Subyektif vs. Tujuan

Informasi atau tulisan subyektif didasarkan pada pendapat pribadi, interpretasi, sudut pandang, emosi dan penilaian. Ini sering dianggap tidak cocok untuk skenario seperti pelaporan berita atau pengambilan keputusan dalam bisnis atau politik. Informasi atau analisis obyektif berbasis fakta, terukur dan dapat diamati.

Grafik perbandingan

Grafik perbandingan objektif versus subjektif
Objektif Subyektif
BerdasarkanPengamatan fakta yang terukurPendapat pribadi, asumsi, interpretasi dan kepercayaan
Biasa ditemukan diEnsiklopedia, buku teks, pelaporan beritaEditorial surat kabar, blog, biografi, komentar di Internet
Cocok untuk pengambilan keputusan?Ya (biasanya)Tidak (biasanya)
Cocok untuk pelaporan berita?IyaTidak

Contoh Tulisan Objektif dan Subjektif

Berikut adalah beberapa contoh pernyataan objektif dan subyektif:

  • "47% orang Amerika tidak membayar pajak pendapatan federal. Orang-orang ini percaya bahwa mereka adalah korban dan tidak akan pernah memilih kandidat Republik." Dalam kutipan ini (yang memparafrasekan Mitt Romney), pernyataan pertama objektif. Ini adalah fakta yang dapat diukur bahwa 47% orang Amerika tidak membayar pajak pendapatan federal. Namun, pernyataan kedua adalah sudut pandang pribadi Romney dan sepenuhnya subjektif.
  • Apple hanya mengizinkan aplikasi yang disetujui perusahaan untuk diinstal pada perangkat iOS. Perusahaan tidak peduli dengan keterbukaan platform mereka. Sekali lagi pernyataan pertama di sini objektif, sedangkan yang kedua adalah subyektif karena penggemar perusahaan dapat berdebat, seperti Steve Jobs, bahwa iOS memang merupakan platform "terbuka".

Realitas Objektif vs.
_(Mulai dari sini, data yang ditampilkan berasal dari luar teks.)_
(* ===== verification/Bytes.v ===== *)
(** * Bytes: little-endian integers and strings on the wire

    The wire formats of the cluster write integers least significant byte first
    and strings as their bytes. A byte is an integer from 0 to 255. [push_le] is
    the loop of [RingSnapshot::serialize]; the codecs of [Rpc] use the same
    encoding, written out byte by byte. *)

From stdpp Require Import base list strings.
From Stdlib Require Import ZArith Lia.
From S2P Require Import Prelude.

Open Scope Z_scope.

(** [push_back(v & 0xFF); v >>= 8], [n] times. *)
Fixpoint push_le (n : nat) (v : Z) : list Z :=
  match n with
  | O => []
  | S n' => Z.land v 255 :: push_le n' (Z.shiftr v 8)
  end.

(** The value of bytes, least significant first. *)
Fixpoint le_val (bs : list Z) : Z :=
  match bs with
  | [] => 0
  | b :: bs => Z.lor b (Z.shiftl (le_val bs) 8)
  end.

Definition is_byte (b : Z) : Prop := 0 <= b < 2 ^ 8.

Definition bytes_of_string (s : string) : list Z := (λ c, Z.of_N (Ascii.N_of_ascii c)) <$> String.list_ascii_of_string s.
Definition string_of_bytes (bs : list Z) : string :=
  String.string_of_list_ascii ((λ b, Ascii.ascii_of_N (Z.to_N b)) <$> bs).

(** ** Lemmas *)

Lemma length_push_le n v : length (push_le n v) = n.
Proof. revert v. induction n as [|n IH]; intros v; simpl; [done|]. by rewrite IH. Qed.

Lemma land_255 v : Z.land v 255 = v mod 2 ^ 8.
Proof. change 255 with (Z.ones 8). by apply Z.land_ones. Qed.

Lemma lor_shiftl_byte a b : 0 <= b < 2 ^ 8 → Z.lor (Z.shiftl a 8) b = a * 2 ^ 8 + b.
Proof.
  intros Hb. rewrite Z.shiftl_mul_pow2 by lia.
  pose proof (Z.add_lor_land (a * 2 ^ 8) b) as H.
  replace (Z.land (a * 2 ^ 8) b) with 0 in H; [lia|].
  symmetry. apply Z.bits_inj'. intros i Hi. rewrite Z.land_spec, Z.bits_0.
  destruct (decide (i < 8)); [by rewrite Z.mul_pow2_bits_low by lia|].
  rewrite <- (Z.mod_small b (2 ^ 8)), Z.mod_pow2_bits_high, andb_false_r by lia. done.
Qed.

Lemma lookup_push_le n v i : (i < n)%nat →
  push_le n v !! i = Some ((v / 2 ^ (8 * Z.of_nat i)) mod 2 ^ 8).
Proof.
  revert v i. induction n as [|n IH]; intros v i Hi; [lia|].
  destruct i as [|i]; cbn [push_le lookup list_lookup].
  - by rewrite land_255, Z.div_1_r.
  - rewrite IH by lia. do 2 f_equal.
    rewrite Z.shiftr_div_pow2, Z.div_div by lia. f_equal.
    rewrite <- Z.pow_add_r by lia. f_equal. lia.
Qed.

Lemma lor_shiftl_byte_r a b : 0 <= b < 2 ^ 8 → Z.lor b (Z.shiftl a 8) = b + 2 ^ 8 * a.
Proof. intros Hb. rewrite Z.lor_comm, lor_shiftl_byte by done. lia. Qed.

Lemma le_val_push_le n v : 0 <= v < 2 ^ (8 * Z.of_nat n) → le_val (push_le n v) = v.
Proof.
  revert v. induction n as [|n IH]; intros v Hv; [simpl in *; lia|]. cbn [push_le le_val].
  replace (8 * Z.of_nat (S n)) with (8 + 8 * Z.of_nat n) in Hv by lia. rewrite Z.pow_add_r in Hv by lia.
  rewrite land_255, lor_shiftl_byte_r by (by apply Z.mod_pos_bound). rewrite Z.shiftr_div_pow2 by lia.
  rewrite IH; [|split; [by apply Z.div_pos; lia|apply Z.div_lt_upper_bound; lia]].
  rewrite Z.add_comm. symmetry. apply Z.div_mod. lia.
Qed.

Lemma le_val_range bs : Forall is_byte bs → 0 <= le_val bs < 2 ^ (8 * Z.of_nat (length bs)).
Proof.
  unfold is_byte. induction 1 as [|b bs Hb Hbs IH]; [simpl; lia|]. cbn [le_val length].
  rewrite lor_shiftl_byte_r by done.
  replace (8 * Z.of_nat (S (length bs))) with (8 + 8 * Z.of_nat (length bs)) by lia.
  rewrite Z.pow_add_r by lia. lia.
Qed.

Lemma push_le_bytes n v : Forall is_byte (push_le n v).
Proof.
  revert v. induction n as [|n IH]; intros v; simpl; constructor; [|done].
  unfold is_byte. rewrite land_255. by apply Z.mod_pos_bound.
Qed.

Lemma length_bytes_of_string s : length (bytes_of_string s) = String.length s.
Proof. unfold bytes_of_string. rewrite length_fmap. by induction s; simpl; [|f_equal]. Qed.

Lemma bytes_of_string_bytes s : Forall is_byte (bytes_of_string s).
Proof.
  apply Forall_forall. intros b (c & -> & _)%list_elem_of_fmap. unfold is_byte.
  pose proof (Ascii.N_ascii_bounded c). lia.
Qed.

Lemma string_of_bytes_of_string s : string_of_bytes (bytes_of_string s) = s.
Proof.
  unfold string_of_bytes, bytes_of_string. rewrite <- list_fmap_compose.
  rewrite <- (String.string_of_list_ascii_of_string s) at 2. f_equal.
  rewrite <- (list_fmap_id (String.list_ascii_of_string s)) at 2. apply list_fmap_ext. intros i c _. simpl.
  by rewrite N2Z.id, Ascii.ascii_N_embedding.
Qed.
Subjektif

Eksperimen pemikiran populer mengajukan pertanyaan hipotetis ini: jika sebuah pohon tumbang di hutan dan tidak ada yang mendengarnya, apakah itu mengeluarkan suara? Realitas objektif dalam skenario ini adalah bahwa pohon itu jatuh di hutan dan mengeluarkan suara. Pandangan objektif tidak tergantung pada menjadi pengamat untuk acara tersebut. Namun, ada aliran pemikiran dalam filsafat yang percaya bahwa persepsi kita tentang realitas diatur oleh indera kita, yang terbatas dan cacat. Karena itu, tidak ada realitas objektif yang dapat kita pahami, dan semua realitas bersifat subjektif. Realitas adalah sebuah konstruksi sosial, sebuah denominator umum dari pengalaman subjektif dan persepsi masyarakat membentuk realitas kita.